State v. Reese
2019 Ohio 399
Ohio Ct. App.2019Background
- On Aug. 17, 2017 Reese struck the vehicle ahead at an intersection; his car sustained front-end damage and was disabled in the roadway. He lacked a valid license and insurance.
- Urbana police ordered the vehicle towed under department General Order 28 and completed an inventory of the vehicle before towing.
- During the inventory the officer opened an unlocked gym bag and found drug paraphernalia and controlled-substance pills. Reese was given Miranda warnings, failed field sobriety tests, and was arrested.
- A grand jury indicted Reese on six counts including aggravated possession of methamphetamine, possession of cocaine, possession of clonazepam, paraphernalia, and OVI.
- Reese moved to suppress the items seized from the gym bag, arguing the inventory search was a pretext; the trial court denied the motion. Reese later pled no contest to preserve the suppression issue and was convicted and sentenced to community control.

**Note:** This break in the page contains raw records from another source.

(* ===== verification/Mcsfs1Dir.v ===== *)
(** * MCSFS1: names and the root directory

    What a directory block stores, slot by slot, and what the searches and
    updates of [fs/mcsfs1/mcsfs1.c] do to it. *)
From S2P Require Import Prelude Mcsfs1.

(** ** Strings *)

Definition fname_ok (n : list Z) : Prop :=
  (1 <= length n <= 26)%nat /\ Forall (fun c => 0 < c < 256) n.

Lemma strlen_bound_app n t k :
  Forall (fun c => 0 < c < 256) n -> (length n < k)%nat ->
  strlen_bound (n ++ 0 :: t) k = Some (Z.of_nat (length n)).
Proof.
  revert k. induction n as [|c n IH]; intros [|k] Hn Hk; cbn [length app strlen_bound] in *;
    try lia; [done|].
  apply Forall_cons in Hn as [Hc Hn]. rewrite (proj2 (Z.eqb_neq c 0)) by lia.
  rewrite IH by (done || lia). f_equal. lia.
Qed.

Lemma strlen_bound_long n t k :
  Forall (fun c => 0 < c < 256) n -> (k <= length n)%nat ->
  strlen_bound (n ++ t) k = Some (Z.of_nat k).
Proof.
  revert k. induction n as [|c n IH]; intros k Hn Hk; cbn [length] in Hk.
  { by replace k with 0%nat by lia. }
  destruct k as [|k]; cbn [app strlen_bound]; [done|].
  apply Forall_cons in Hn as [Hc Hn]. rewrite (proj2 (Z.eqb_neq c 0)) by lia.
  rewrite IH by (done || lia). f_equal. lia.
Qed.

Lemma mcsfs_memcmp_app n n' t t' :
  length n = length n' ->
  mcsfs_memcmp (n ++ t) (n' ++ t') (length n') = Some (bool_decide (n = n')).
Proof.
  revert n'. induction n as [|x n IH]; intros [|y n'] Hl; try done. cbn in *.
  destruct (Z.eqb_spec x y) as [->|Hne].
  - rewrite IH by lia. f_equal. apply bool_decide_ext. split; [by intros ->|by intros [=]].
  - f_equal. symmetry. apply bool_decide_eq_false. congruence.
Qed.

(** [valid_name] on a string of non-zero bytes. *)
Lemma valid_name_spec n :
  Forall (fun c => 0 < c < 256) n ->
  valid_name (Some n) =
    Some (if (0 <? Z.of_nat (length n)) && (Z.of_nat (length n) <=? MCSFS1_MAX_NAME)
          then inr (Z.of_nat (length n)) else inl MCSFS1_ERR_NAMETOOLONG).
Proof.
  intros Hn. unfold valid_name, mcsfs_strlen_bound, cmem, MCSFS1_MAX_NAME. cbn [fmap option_fmap option_map].
  change (Z.to_nat (27 + 1)) with 28%nat.
  destruct (decide (length n < 28)%nat).
  - rewrite strlen_bound_app by done. repeat case_if; zbool; (done || lia).
  - rewrite strlen_bound_long by (done || lia). repeat case_if; zbool; (done || lia).
Qed.

(** ** Fields and entries inside their block *)

Definition direct_lba (ino : list Z) (k : nat) : Z := le_get (8 + 4 * k) 4 ino.
Definition with_direct (k : nat) (lba : Z) (ino : list Z) : list Z := le_put (8 + 4 * k) 4 lba ino.
Definition dirent_ino (dir : list Z) (i : nat) : Z := le_get (32 * i) 4 dir.
Definition filled_dir (i : nat) (ino : Z) (name dir : list Z) : list Z :=
  splice (32 * i + 5) name
    (splice (32 * i + 5) (replicate 27 0)
       (le_put (32 * i + 4) 1 MCSFS1_MODE_FILE (le_put (32 * i) 4 ino dir))).
Definition cleared_dir (i : nat) (dir : list Z) : list Z :=
  splice (32 * i) (replicate 32 0) dir.

Lemma i_direct_in ino k :
  length ino = 60%nat -> (k < 8)%nat -> i_direct ino k = Some (direct_lba ino k).
Proof.
  intros Hl Hk. unfold i_direct, MCSFS1_DIRECT_BLOCKS.
  rewrite (proj2 (Z.ltb_lt _ _)) by lia. apply le_read_in. lia.
Qed.

Lemma set_i_direct_in k lba ino :
  length ino = 60%nat -> (k < 8)%nat -> set_i_direct k lba ino = Some (with_direct k lba ino).
Proof.
  intros Hl Hk. unfold set_i_direct, MCSFS1_DIRECT_BLOCKS.
  rewrite (proj2 (Z.ltb_lt _ _)) by lia. apply put_at_in. rewrite length_le_bytes. lia.
Qed.

Lemma d_ino_in dir i :
  length dir = 512%nat -> (i < 16)%nat -> d_ino dir i = Some (dirent_ino dir i).
Proof. intros Hl Hi. apply le_read_in. lia. Qed.

Lemma fill_dirent_in i ino n dir :
  length dir = 512%nat -> (i < 16)%nat -> (length n <= 27)%nat ->
  fill_dirent i ino n dir = Some (filled_dir i ino n dir).
Proof.
  intros Hl Hi Hn. unfold fill_dirent, filled_dir, le_put.
  rewrite put_at_in by len_solve. rewrite put_at_in by len_solve.
  rewrite put_at_in by len_solve. by rewrite put_at_in by len_solve.
Qed.

Lemma clear_dirent_in i dir :
  length dir = 512%nat -> (i < 16)%nat -> clear_dirent i dir = Some (cleared_dir i dir).
Proof. intros Hl Hi. apply put_at_in. rewrite length_replicate. lia. Qed.

(** ** Directory entries *)

Record slot := mk_slot { sl_name : list Z; sl_ino : Z; sl_blocks : list Z; sl_size : nat }.

Definition entry_is (dir : list Z) (i : nat) (o : option slot) : Prop :=
  match o with
  | None => dirent_ino dir i = 0
  | Some s =>
      dirent_ino dir i = sl_ino s /\ 2 <= sl_ino s <= 32 /\ fname_ok (sl_name s) /\
      sub (32 * i + 5) 27 dir = sl_name s ++ replicate (27 - length (sl_name s)) 0
  end.

Definition dir_is (dir : list Z) (slots : list (option slot)) : Prop :=
  length dir = 512%nat /\ length slots = 16%nat /\
  forall i o, slots !! i = Some o -> entry_is dir i o.

Lemma d_name_mem_entry dir i s :
  length dir = 512%nat -> (i < 16)%nat -> entry_is dir i (Some s) ->
  exists t, d_name_mem dir i = sl_name s ++ 0 :: t.
Proof.
  intros Hl Hi (_ & _ & [Hn _] & Hs). unfold d_name_mem.
  rewrite <- (take_drop 27 (drop (32 * i + 5) dir)).
  change (take 27 (drop (32 * i + 5) dir)) with (sub (32 * i + 5) 27 dir). rewrite Hs.
  replace (27 - length (sl_name s))%nat with (S (26 - length (sl_name s))) by lia.
  cbn [replicate]. rewrite <- app_assoc. eexists. reflexivity.
Qed.

(** The index of the slot with a name. *)
Definition has_name (n : list Z) (o : option slot) : Prop :=
  exists s, o = Some s /\ sl_name s = n.

Lemma find_loop_spec dir slots n k :
  dir_is dir slots -> Forall (fun c => 0 < c < 256) n ->
  forall i, (i + k = 16)%nat ->
  (exists j s, find_loop k i dir (cmem n) (Z.of_nat (length n)) = Some (Some (j, sl_ino s)) /\
     slots !! j = Some (Some s) /\ sl_name s = n) \/
  (find_loop k i dir (cmem n) (Z.of_nat (length n)) = Some None /\
     forall j s, (i <= j)%nat -> slots !! j = Some (Some s) -> sl_name s <> n).
Proof.
  intros (Hl & Hls & Hd) Hn. induction k as [|k IH]; intros i Hi; cbn [find_loop].
  { right. split; [done|]. intros j s Hj Hs%lookup_lt_Some. lia. }
  destruct (lookup_lt_is_Some_2 slots i) as [o Ho]; [lia|].
  pose proof (Hd i o Ho) as He. rewrite (d_ino_in dir i Hl ltac:(lia)). specialize (IH (S i) ltac:(lia)).
  assert (Hstep : (forall s, o = Some s -> sl_name s <> n) ->
    (exists j s, find_loop k (S i) dir (cmem n) (Z.of_nat (length n)) = Some (Some (j, sl_ino s)) /\
       slots !! j = Some (Some s) /\ sl_name s = n) \/
    (find_loop k (S i) dir (cmem n) (Z.of_nat (length n)) = Some None /\
       forall j s, (i <= j)%nat -> slots !! j = Some (Some s) -> sl_name s <> n)).
  { intros Hne. destruct IH as [?|[E IH]]; [by left|right]. split; [done|].
    intros j s Hj Hs. destruct (decide (j = i)) as [->|].
    - apply Hne. congruence.
    - apply (IH j); [lia|done]. }
  destruct o as [s|]; [|unfold entry_is in He; rewrite He; by apply Hstep].
  destruct (d_name_mem_entry dir i s Hl ltac:(lia) He) as [t Ht].
  destruct He as (-> & Hino & [Hlen Hs0] & _).
  rewrite (proj2 (Z.eqb_neq _ 0)) by lia. unfold mcsfs_strlen_bound, MCSFS1_MAX_NAME.
  rewrite Ht, strlen_bound_app by (done || lia).
  destruct (Z.eqb_spec (Z.of_nat (length (sl_name s))) (Z.of_nat (length n))) as [Heq|Hne];
    cbn [negb]; [|apply Hstep; intros ? [= <-] ?; congruence].
  rewrite Nat2Z.id. unfold cmem.
  rewrite mcsfs_memcmp_app by lia. case_bool_decide as Hnm.
  - left. exists i, s. done.
  - apply Hstep. by intros ? [= <-].
Qed.

(** ** Updates *)

Lemma entry_is_ext dir dir' i o :
  sub (32 * i) 32 dir' = sub (32 * i) 32 dir -> entry_is dir i o -> entry_is dir' i o.
Proof.
  intros E. assert (Hino : dirent_ino dir' i = dirent_ino dir i).
  { unfold dirent_ino, le_get. rewrite <- (Nat.add_0_r (32 * i)).
    rewrite <- !(sub_sub (32 * i) 32 0 4) by lia. by rewrite E. }
  assert (Hnm : sub (32 * i + 5) 27 dir' = sub (32 * i + 5) 27 dir).
  { rewrite <- !(sub_sub (32 * i) 32 5 27) by lia. by rewrite E. }
  unfold entry_is. rewrite Hino, Hnm. done.
Qed.

Lemma dir_is_update dir dir' slots i o :
  dir_is dir slots -> (i < 16)%nat -> length dir' = 512%nat ->
  (forall j, (j < 16)%nat -> j <> i -> sub (32 * j) 32 dir' = sub (32 * j) 32 dir) ->
  entry_is dir' i o -> dir_is dir' (<[i := o]> slots).
Proof.
  intros (Hl & Hls & Hd) Hi Hl' Hother He. unfold dir_is. split_all; [done|by rewrite length_insert|].
  intros j o' Hj. destruct (decide (j = i)) as [->|Hne].
  - rewrite list_lookup_insert_eq in Hj by lia. by simplify_eq.
  - rewrite list_lookup_insert_ne in Hj by done.
    assert (j < 16)%nat by (apply lookup_lt_Some in Hj; lia).
    apply (entry_is_ext dir); auto.
Qed.

Lemma length_fill_dirent i ino n dir :
  (i < 16)%nat -> (length n <= 27)%nat -> length dir = 512%nat ->
  length (filled_dir i ino n dir) = 512%nat.
Proof. intros. unfold filled_dir. len_solve. Qed.

Lemma sub_fill_dirent_other i ino n dir j :
  (i < 16)%nat -> (j < 16)%nat -> j <> i -> (length n <= 27)%nat -> length dir = 512%nat ->
  sub (32 * j) 32 (filled_dir i ino n dir) = sub (32 * j) 32 dir.
Proof.
  intros. unfold filled_dir, le_put.
  rewrite !sub_splice_other by (rewrite ?length_replicate, ?length_le_bytes; first [lia | len_solve]).
  done.
Qed.

Lemma d_ino_fill_dirent i ino n dir :
  (i < 16)%nat -> (length n <= 27)%nat -> length dir = 512%nat -> 0 <= ino < 2 ^ 32 ->
  dirent_ino (filled_dir i ino n dir) i = ino.
Proof.
  intros. unfold dirent_ino, filled_dir, le_get, le_put.
  rewrite !sub_splice_other by (rewrite ?length_replicate, ?length_le_bytes; first [lia | len_solve]).
  rewrite sub_splice_same by (rewrite ?length_le_bytes; lia). by apply le_val_bytes.
Qed.

Lemma name_fill_dirent i ino n dir :
  (i < 16)%nat -> (length n <= 27)%nat -> length dir = 512%nat ->
  sub (32 * i + 5) 27 (filled_dir i ino n dir) = n ++ replicate (27 - length n) 0.
Proof.
  intros. unfold filled_dir.
  set (dir1 := splice _ (replicate 27 0) _).
  pose proof (sub_splice_inside (32 * i + 5) 27 0 n dir1) as E.
  rewrite Nat.add_0_r in E. rewrite E by (unfold dir1; len_solve). unfold dir1.
  rewrite sub_splice_same by (rewrite ?length_replicate; len_solve).
  unfold splice. by rewrite drop_replicate.
Qed.

Lemma dir_is_set dir slots i s :
  dir_is dir slots -> (i < 16)%nat -> 2 <= sl_ino s <= 32 -> fname_ok (sl_name s) ->
  dir_is (filled_dir i (sl_ino s) (sl_name s) dir) (<[i := Some s]> slots).
Proof.
  intros Hd Hi Hino [Hn1 Hn2]. pose proof (proj1 Hd) as Hl.
  apply (dir_is_update dir); [done|done|apply length_fill_dirent; lia| |].
  - intros. apply sub_fill_dirent_other; lia.
  - unfold entry_is, fname_ok. split_all; try done; try lia;
      [apply d_ino_fill_dirent; lia|apply name_fill_dirent; lia].
Qed.

Lemma dir_is_clear dir slots i :
  dir_is dir slots -> (i < 16)%nat -> dir_is (cleared_dir i dir) (<[i := None]> slots).
Proof.
  intros Hd Hi. pose proof (proj1 Hd) as Hl. unfold cleared_dir.
  apply (dir_is_update dir); [done|done|len_solve| |].
  - intros. apply sub_splice_other; rewrite length_replicate; lia.
  - unfold entry_is, dirent_ino, le_get.
    pose proof (sub_sub (32 * i) 32 0 4 (splice (32 * i) (replicate 32 0) dir)) as E.
    rewrite Nat.add_0_r in E. rewrite <- E by lia.
    rewrite sub_splice_same by (rewrite ?length_replicate; lia). reflexivity.
Qed.

(** The first free slot. *)
Definition free_idx (dir : list Z) : option Z :=
  first_from 16 0 (fun i => dirent_ino dir (Z.to_nat i) =? 0).

Lemma free_slot_in dir : length dir = 512%nat -> free_slot dir = Some (free_idx dir).
Proof.
  intros Hl. apply first_where_total. intros j Hj.
  change (Z.of_nat (Z.to_nat MCSFS1_DIRENT_COUNT)) with 16 in Hj. by rewrite d_ino_in by lia.
Qed.

Lemma free_idx_spec dir slots :
  dir_is dir slots ->
  match free_idx dir with
  | Some i => 0 <= i < 16 /\ slots !! Z.to_nat i = Some None
  | None => forall i, slots !! i <> Some None
  end.
Proof.
  intros (Hl & Hls & Hd). unfold free_idx. destruct (first_from _ _ _) as [i|] eqn:E.
  - apply first_from_Some in E as (Hi & Hz & _). split; [lia|].
    destruct (lookup_lt_is_Some_2 slots (Z.to_nat i)) as [o Ho]; [lia|].
    apply Z.eqb_eq in Hz. destruct o as [s|]; [|done].
    destruct (Hd _ _ Ho) as (E & ? & _). lia.
  - rewrite first_from_None in E. intros i Hi. pose proof (lookup_lt_Some _ _ _ Hi).
    specialize (E (Z.of_nat i)). rewrite Nat2Z.id in E.
    pose proof (Hd _ _ Hi) as H0. unfold entry_is in H0. rewrite H0 in E. discriminate E; lia.
Qed.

- On appeal Reese argued (1) the inventory search exceeded its permissible scope and (2) trial counsel was ineffective at the suppression hearing. The appellate court affirmed.
Issues
| Issue | Plaintiff's Argument (State) | Defendant's Argument (Reese) | Held |
|---|---|---|---|
| Were items found in the gym bag admissible under the inventory-search exception to the Fourth Amendment? | Inventory was performed pursuant to a valid, standardized department policy after towing a disabled vehicle; opening unlocked containers comports with policy and precedents. | The search exceeded the scope of a lawful inventory search and was a pretextual evidentiary search; opening the gym bag required greater justification. | Affirmed: inventory search lawful; General Order 28 authorized inventory of unlocked containers and officer testimony supported that the vehicle was disabled. |
| Did the officer have authority to tow and impound the vehicle, permitting an inventory? | Yes; vehicle was disabled and obstructing traffic, satisfying policy and R.C. removal authority. | Towing was not justified solely by inoperability; alternatives (move vehicle) were not explored. | Affirmed: officer testimony that vehicle was disabled was competent, credible evidence supporting tow and inventory. |
| Did trial counsel render ineffective assistance at the suppression hearing by failing to probe damage/move-attempts? | Counsel’s choices were reasonable trial strategy; record shows officer testified vehicle was disabled. | Counsel should have questioned extent of damage and attempts to move the vehicle to undermine the inventory justification. | Affirmed: Reese failed Strickland prejudice prong; no showing that more questioning would have changed the ruling. |
| Was counsel ineffective for not subpoenaing passenger or other officer to testify at suppression hearing? | Not prejudicial; no record evidence what those witnesses would have shown and their testimony would not negate vehicle inoperability. | Their testimony might have shown a licensed unimpaired passenger could have driven the car, avoiding inventory. | Affirmed: speculative benefit insufficient on direct appeal; postconviction is proper vehicle for evidence dehors the record. |
Key Cases Cited
- Katz v. United States, 389 U.S. 347 (establishes protection against unreasonable searches requiring exceptions to the warrant rule)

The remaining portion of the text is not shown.